Download this worksheet from the Education in Chemistry website: rsc.li/31WwDTP
Highly skilled hanabi-shi layer shells within shells to make multicore fireworks that burst into one colour after another. After packing, the shells are covered in thin layers of paper, which create just enough pressure to control the explosion from the inner charge so that it forms the desired pattern. More gunpowder is packed into an outer charge, for generating the lift that sends it into the air, and into a hollow, time-delay fuse, which connects the lift charge to the central one. The fuse burns just long enough to keep the main firework from exploding on the ground as it is lit. In professional displays, fireworks are connected to an ignition device, which sends an electrical signal at the precise moment each one needs to be lit to keep it in time with the music. The signal triggers a heating element to ignite a small charge that in turn ignites the lift charge and fuse.
A dying art?
The culmination of the Omagari fireworks competition is the ‘wide starmine’, an almost kilometre-wide stretch of fireworks exploding simultaneously, in a continuous line. However, such dazzling aerial displays are not without their risks. Gary, an air pollution scientist, says that while fireworks are ‘fantastic fun’, the pollution that comes with all major fireworks events is a serious concern. ‘There is lots of good evidence that particle pollution in the air is linked to adverse health effects,’ he says. ‘And throughout the world, where we get festivals that are celebrated with fireworks, we can find really high levels of particle pollution.’ By particle pollution, he’s referring to a mixture of small particles including acids, soot, sulfates and nitrates. They can be solid or liquid and some are small enough to get trapped in the lungs.
While no research has been carried out specifically on fireworks pollution at the Omagari festival, there is evidence from major cultural festivals such as Diwali and Chinese new year, which are traditionally celebrated with fireworks. One study suggests that fine particulate matter (PM2.5) levels in Shanghai, China, during Chinese New Year 2013 reached a maximum over 20 times the World Health Organisation’s guideline daily value, causing an estimated 75 early deaths. Since then, the government has restricted the use and sale of fireworks, bringing maximum PM2.5 levels down by more than two thirds in 2017 and reducing the estimated number of early deaths to 31.
In London, UK, Guy Fawkes night fireworks can raise particulate matter levels by four or five times the average value, Gary says. But it’s even worse when 5 November falls on a still night. ‘The pollutants from the fireworks don’t disperse,’ he explains. As well as the particulate matter, pollution researchers are concerned about perchlorates, chemicals used as propellants that can get into water, as well as the colour-producing metal compounds. Both can be harmful to wildlife. In other industries, all these compounds are heavily regulated.

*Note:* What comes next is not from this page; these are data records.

(** The path is the string in memory, and fits a buffer of 256 bytes. *)
Lemma user_path_Some E m p s :
  user_path E m p = Some (Some s) → cstr m p s ∧ str_ok s ∧ Str.strlen s < FS_MAX_PATH.
Proof.
  unfold user_path. destruct (p =? 0); [done|].
  destruct (strlen _ _ _) as [len|] eqn:El; [|done]. cbn [mbind option_bind].
  destruct (Z.leb_spec FS_MAX_PATH len); [done|]. intros [= <-].
  apply strlen_cstr in El as [Hr Hc]. split; [done|]. split; [by eapply cstr_nonzero|].
  unfold Str.strlen. rewrite length_rd_bytes. unfold is_u32 in Hr. lia.
Qed.

(** A string that fits is copied, one that does not is refused. *)
Lemma user_path_ok E m p s :
  p ≠ 0 → cstr m p s → (length s < user_fuel E)%nat → is_u32 (Str.strlen s) →
  user_path E m p = Some (if FS_MAX_PATH <=? Str.strlen s then None else Some s).
Proof.
  intros Hp Hs Hf Hr. unfold user_path. rewrite (proj2 (Z.eqb_neq _ _) Hp).
  rewrite (strlen_ok m p s) by done. cbn [mbind option_bind].
  destruct (_ <=? _); [done|]. do 2 f_equal.
  unfold Str.strlen. rewrite Nat2Z.id. clear -Hs. revert p Hs.
  induction s as [|c s IH]; intros p; cbn [cstr rd_bytes length]; [done|].
  intros (<- & _ & Hs). f_equal. by apply IH.
Qed.

(** A path argument that can be read: NULL, or the address of a string that ends. *)
Definition readable (E : env) (m : ram) (p : Z) : Prop :=
  p = 0 ∨ ∃ s, cstr m p s ∧ (length s < user_fuel E)%nat ∧ is_u32 (Str.strlen s).

Lemma user_path_returns E m p : readable E m p → ∃ r, user_path E m p = Some r.
Proof.
  intros [->|(s & Hs & Hf & Hr)]; [by eexists|].
  destruct (decide (p = 0)) as [->|Hp]; [by eexists|]. rewrite (user_path_ok E m p s) by done. by eexists.
Qed.

(** ** Dispatch *)

Lemma boot_table_find t n :
  syscall_table t = syscall_table boot_table → 0 <= n → syscall_find t n ≫= e_handler = handler_of n.
Proof.
  intros Ht Hn. rewrite syscall_find_handler.
  assert (table_entry t n = table_entry boot_table n) as -> by (unfold table_entry; by rewrite Ht).
  rewrite <- syscall_find_handler. exact (init_table_handler _ n Hn).
Qed.

Lemma execute_handler E k a :
  syscall_table (k_sys k) = syscall_table boot_table → 0 <= a_num a →
  syscall_execute E k a =
    match handler_of (a_num a) with
    | Some f => call_handler E (k <| k_sys := k_sys k <| current_syscall_args := a |> |>) f a
    | None => Some (SYSCALL_INVALID, k)
    end.
Proof.
  intros Ht Ha. rewrite <- (boot_table_find (k_sys k) _ Ht Ha). clear Ht. unfold syscall_execute.
  pose proof (syscall_find_handler (k_sys k) (a_num a)) as H.
  unfold syscall_find in *. destruct (MAX_SYSCALLS <=? _); [done|].
  case_bool_decide as E1; [done|]. cbn [mbind option_bind] in *.
  by destruct (e_handler _).
Qed.

(** ** Calls whose pointers are the caller's own *)

Definition safe_span (p n : Z) : Prop := ∀ a, span p n a → ¬ managed a.

(** The conditions under which a call cannot damage the kernel: buffers and
    handles outside the managed memory, [free] of a block that is allocated and is no
    process's stack, [kill] of a process that has not terminated, [fork] with no
    slot still linked in the terminated queue. *)
Definition harmless (k : kernel) (a : syscall_args) : Prop :=
  match handler_of (a_num a) with
  | Some fn_kill => killable k (a_arg1 a)
  | Some fn_fork => ∀ i, running_process (k_procs k) = Some i →
      eip (p_context (pool_at (pool (k_procs k)) i)) = 0 ∨
      terminated_queue (k_procs k) = None ∧ next_pid (k_procs k) < 2147483647
  | Some fn_close | Some fn_seek => safe_span (a_arg1 a) sizeof_fs_file
  | Some fn_read => safe_span (a_arg1 a) sizeof_fs_file ∧ safe_span (a_arg2 a) KERNEL_BUF_SIZE
  | Some fn_write => safe_span (a_arg1 a) sizeof_fs_file
  | Some fn_getcwd => safe_span (a_arg1 a) (a_arg2 a)
  | Some fn_listdir => safe_span (a_arg2 a) (sizeof_dirent_info * a_arg3 a) ∧ safe_span (a_arg4 a) 4
  | Some fn_malloc => a_arg1 a <= 0xFFFFFFFC
  | Some fn_free => a_arg1 a ≠ 0 → freeable k (a_arg1 a)
  | Some fn_ps => safe_span (a_arg1 a) (sizeof_pcb * a_arg2 a) ∧ safe_span (a_arg3 a) 4
  | Some fn_getinfo => safe_span (a_arg1 a) sizeof_pcb
  | _ => True
  end.

Lemma safe_span_mono p n q l : safe_span p n → p <= q → q + l <= p + n → safe_span q l.
Proof. unfold safe_span, span. intros H ?? a ?. apply H. lia. Qed.

(** ** Layout lemmas *)

Lemma store_file_only m p f :
  only m (span p (15 + Z.of_nat (length (f_name f)))) (store_file m p f).
Proof.
  unfold store_file, set_file_offset, set_file_size, set_file_valid.
  repeat (eapply only_trans; [|eapply only_mono; [first [apply only_wr_bytes|apply only_wr8|apply only_wr32]|]]);
    [apply only_refl|..]; rewrite ?length_app; unfold span; simpl; lia.
Qed.

Lemma store_array_only m p size l :
  Forall (λ b, Z.of_nat (length b) = size) l →
  only m (span p (size * Z.of_nat (length l))) (store_array m p size l).
Proof.
  intros Hl. revert m p. induction Hl as [|b l Hb Hl IH]; intros m p; cbn [store_array]; [apply only_refl|].
  assert (0 <= size) by lia.
  eapply only_trans; eapply only_mono; [apply only_wr_bytes| |apply IH|]; unfold span; simpl length; nia.
Qed.

Lemma length_le32 v : length (le32 v) = 4%nat.
Proof. done. Qed.

Lemma length_encode_info junk i : Z.of_nat (length (encode_info junk i)) = sizeof_dirent_info.
Proof.
  unfold encode_info. rewrite !length_app, !length_take, !length_app, !length_replicate, !length_le32.
  simpl length. unfold sizeof_dirent_info. lia.
Qed.

Lemma length_words l : length (mjoin (le32 <$> l)) = (4 * length l)%nat.
Proof.
  induction l as [|v l IH]; [done|]. rewrite fmap_cons.
  change (length (le32 v ++ mjoin (le32 <$> l)) = (4 * S (length l))%nat).
  rewrite length_app, IH, length_le32. lia.
Qed.

Lemma length_encode_pcb pool_addr b : Z.of_nat (length (encode_pcb pool_addr b)) = sizeof_pcb.
Proof.
  unfold encode_pcb, encode_context.
  rewrite !length_app, length_words, !length_take, !length_app, !length_replicate, !length_le32.
  unfold sizeof_pcb. lia.
Qed.

(** Reading through any handle, well formed or not: the call returns, and at most
    [size] bytes are transferred. *)
Lemma read_step_bound junk s buffer n r :
  0 <= rs_read r <= n →
  match read_step junk s buffer n r with
  | inl r' => 0 <= rs_read r' <= n ∧ 0 <= n - rs_read r' < n - rs_read r
  | inr (res, _) => res = FS_ERROR_IO_ERROR ∨ 0 <= res <= n
  end.
Proof.
  intros Hr. unfold read_step. destruct (Z.ltb_spec (rs_read r) n); [|by right].
  unfold fs_read_sector. change (FS_SUCCESS =? FS_SUCCESS) with true. cbn [negb].
  set (left := FS_SECTOR_SIZE - _). set (chunk := if n - rs_read r <? left then _ else _).
  assert (0 < chunk <= n - rs_read r) as Hc.
  { assert (0 < left) by (unfold left, FS_SECTOR_SIZE; word_lia).
    unfold chunk. destruct (Z.ltb_spec (n - rs_read r) left); lia. }
  clearbody chunk. clear left.
  destruct (_ mod FS_SECTOR_SIZE =? 0); [|cbn; lia]. destruct (_ mod 2 =? 0); [|cbn; lia].
  destruct (read_fat s _); [|by left]. destruct (_ <=? _); [right; lia|cbn; lia].
Qed.

Lemma fs_read_bound junk s m f buffer size :
  is_u32 (f_offset f) → is_u32 (f_size f) → 0 <= size < 2147483648 →
  ∃ r f' m', fs_read junk s m (Some f) buffer size = Some (r, (Some f', m')) ∧
    r <= size ∧ f' = f <| f_offset := f_offset f' |>.
Proof.
  intros Ho Hz Hsz. unfold fs_read.
  destruct (_ || _).
  { exists FS_ERROR_IO_ERROR, f, m. split; [done|]. split; [unfold FS_ERROR_IO_ERROR; lia|by destruct f]. }
  destruct (Z.leb_spec (f_size f) (f_offset f)).
  { exists 0, f, m. split; [done|]. split; [lia|by destruct f]. }
  set (n := if _ <? _ then _ else size).
  assert (0 <= n <= size) as Hn.
  { unfold n. destruct (Z.ltb_spec (f_size f) (f_offset f +w size)); word_lia. }
  clearbody n. set (r0 := MkRead _ _ _ _ _ _).
  destruct (loop_total (read_step junk s buffer n) (λ r, 0 <= rs_read r <= n)
    (λ res, res.1 = FS_ERROR_IO_ERROR ∨ 0 <= res.1 <= n) (λ r, n - rs_read r)) with
    (fuel := S (Z.to_nat n)) (s := r0) as ([r [off m']] & -> & Hres).
  { intros r Hr. pose proof (read_step_bound junk s buffer n r Hr) as Hst.
    destruct (read_step _ _ _ _ r) as [r'|[? ?]]; [done|exact Hst]. }
  { unfold r0. cbn. lia. }
  { unfold r0. cbn. lia. }
  { unfold r0. cbn. lia. }
  cbn [mbind option_bind]. eexists _, _, _. split; [reflexivity|]. split; [|done].
  cbn [fst] in Hres. destruct Hres as [->|Hr]; [change (s32 FS_ERROR_IO_ERROR) with (-7); lia|].
  rewrite s32_small by lia. lia.
Qed.

Lemma clamp_range count : 0 <= count → 0 <= clamp count <= 1024 ∧ clamp count <= count.
Proof. intros. unfold clamp, KERNEL_BUF_SIZE. destruct (Z.ltb_spec 1024 count); lia. Qed.

Lemma load_file_words m p : is_u32 (f_offset (load_file m p)) ∧ is_u32 (f_size (load_file m p)).
Proof. split; apply rd32_range. Qed.

(** ** Every handler keeps the invariant *)

Section handlers.
Context (E : env) (HE : env_ok E) (k : kernel) (Hk : kernel_ok E k).

Lemma safe_write m p n :
  only (ram_of k) (span p n) m → safe_span p n → kernel_ok E (set_ram k m).
Proof. intros Ho Hs. by eapply kernel_ok_ram. Qed.

Lemma sys_exit_ok c : ∃ r k', sys_exit k c = Some (r, k') ∧ kernel_ok E k'.
Proof.
  unfold sys_exit, process_get_current. destruct (running_process (k_procs k)) as [p|] eqn:Ep.
  2:{ eexists _, _. split; [reflexivity|exact Hk]. }
  set (s := set_pcb _ _ _).
  assert (procs_ok s (heap_of k)) as Hs by (apply set_pcb_step; [done|apply Hk]).
  destruct (process_terminate_step s (heap_of k) (p_pid (pcb_at s p)) (kernel_heap_ok E k Hk) Hs)
    as (r & s' & h' & -> & Hst).
  { destruct Hs as (ready & term & Hs & _). intros i Hi.
    assert (running_process s = Some p) as Er by exact Ep.
    assert (p ∈ live s ready) as Hl by (unfold live; rewrite Er; by left).
    change (pcb_at s p) with (pool_at (pool s) p) in Hi.
    rewrite (find_live s ready term p Hs Hl) in Hi. injection Hi as <-.
    apply (pi_used _ _ _ Hs); [|done]. by apply (pi_running _ _ _ Hs). }
  cbn [mbind option_bind]. eexists _, _. split; [reflexivity|]. by apply kernel_ok_procs.
Qed.

Lemma sys_fork_ok :
  (∀ i, running_process (k_procs k) = Some i →
     eip (p_context (pool_at (pool (k_procs k)) i)) = 0 ∨
     terminated_queue (k_procs k) = None ∧ next_pid (k_procs k) < 2147483647) →
  ∃ r k', sys_fork E k = Some (r, k') ∧ kernel_ok E k'.
Proof.
  intros Hc. unfold sys_fork, process_get_current.
  destruct (running_process (k_procs k)) as [p|]; [|by eexists _, _].
  specialize (Hc p eq_refl). change (pcb_at (k_procs k) p) with (pool_at (pool (k_procs k)) p).
  destruct (process_create_step (process_terminate_addr E) (k_procs k) (heap_of k) (lit "forked_process")
    (eip (p_context (pool_at (pool (k_procs k)) p))) (p_priority (pool_at (pool (k_procs k)) p))
    (kernel_heap_ok E k Hk) (ko_procs E k Hk) Hc) as (r & s' & h' & -> & Hst).
  cbn [mbind option_bind]. pose proof (kernel_ok_procs E k Hk s' h' Hst) as Hok.
  destruct (r <? 0); by eexists _, _.
Qed.

Lemma sys_kill_ok pid : killable k pid → ∃ r k', sys_kill k pid = Some (r, k') ∧ kernel_ok E k'.
Proof.
  intros Hc. unfold sys_kill. destruct (kernel_kill E k Hk pid Hc) as (r & s' & h' & -> & Hok).
  cbn [mbind option_bind]. destruct (negb _); by eexists _, _.
Qed.

Lemma sys_yield_ok : ∃ r k', sys_yield k = Some (r, k') ∧ kernel_ok E k'.
Proof.
  unfold sys_yield. destruct (process_yield_step (k_procs k) (heap_of k) (ko_procs E k Hk)) as (s' & -> & Hs).
  cbn [mbind option_bind]. eexists _, _. split; [reflexivity|]. by apply kernel_ok_set_procs.
Qed.

Lemma sys_setpriority_ok pid priority :
  ∃ r k', sys_setpriority k pid priority = Some (r, k') ∧ kernel_ok E k'.
Proof.
  unfold sys_setpriority. destruct (_ || _); [by eexists _, _|].
  destruct (kernel_set_priority E k Hk pid priority) as (r & s' & -> & Hok).
  cbn [mbind option_bind]. destruct (negb _); by eexists _, _.
Qed.

Lemma sys_malloc_ok size :
  0 <= size <= 0xFFFFFFFC → ∃ r k', sys_malloc k size = Some (r, k') ∧ kernel_ok E k'.
Proof.
  intros Hsz. unfold sys_malloc. destruct (size =? 0); [by eexists _, _|].
  destruct (kernel_malloc E k Hk size Hsz) as (p & h & -> & Hok). cbn [mbind option_bind].
  destruct (p =? 0); by eexists _, _.
Qed.

Lemma sys_free_ok ptr :
  (ptr ≠ 0 → freeable k ptr) → ∃ r k', sys_free k ptr = Some (r, k') ∧ kernel_ok E k'.
Proof.
  intros Hc. unfold sys_free. destruct (Z.eqb_spec ptr 0) as [|Hne]; [by eexists _, _|].
  destruct (kernel_free E k Hk ptr (Hc Hne)) as (h' & -> & Hok). by eexists _, _.
Qed.

Lemma sys_close_ok fd :
  safe_span fd sizeof_fs_file → ∃ r k', sys_close k fd = Some (r, k') ∧ kernel_ok E k'.
Proof.
  intros Hs. unfold sys_close. destruct (handle _ _) as [f|]; [|by eexists _, _].
  destruct (fs_close _) as [r f']. destruct (negb _); [by eexists _, _|].
  eexists _, _. split; [reflexivity|]. eapply safe_write; [apply only_wr8|].
  eapply safe_span_mono; [exact Hs|unfold sizeof_fs_file; lia..].
Qed.

Lemma set_offset_ok fd v :
  safe_span fd sizeof_fs_file → kernel_ok E (set_ram k (set_file_offset (ram_of k) fd v)).
Proof.
  intros Hs. eapply safe_write; [apply only_wr32|].
  eapply safe_span_mono; [exact Hs|unfold sizeof_fs_file; lia..].
Qed.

Whatever the health effects, pyrotechnics is hardly a dying art (or science). Despite clamping down on them in its own country, China still exports more than £700 million of fireworks each year. And the Omagari festival, going strong after more than a century, attracts over 700,000 visitors. But Gary says he would set a ‘challenge’ to the makers of fireworks to reduce the pollution from their products. A new source of inspiration for master pyrotechnicians, perhaps.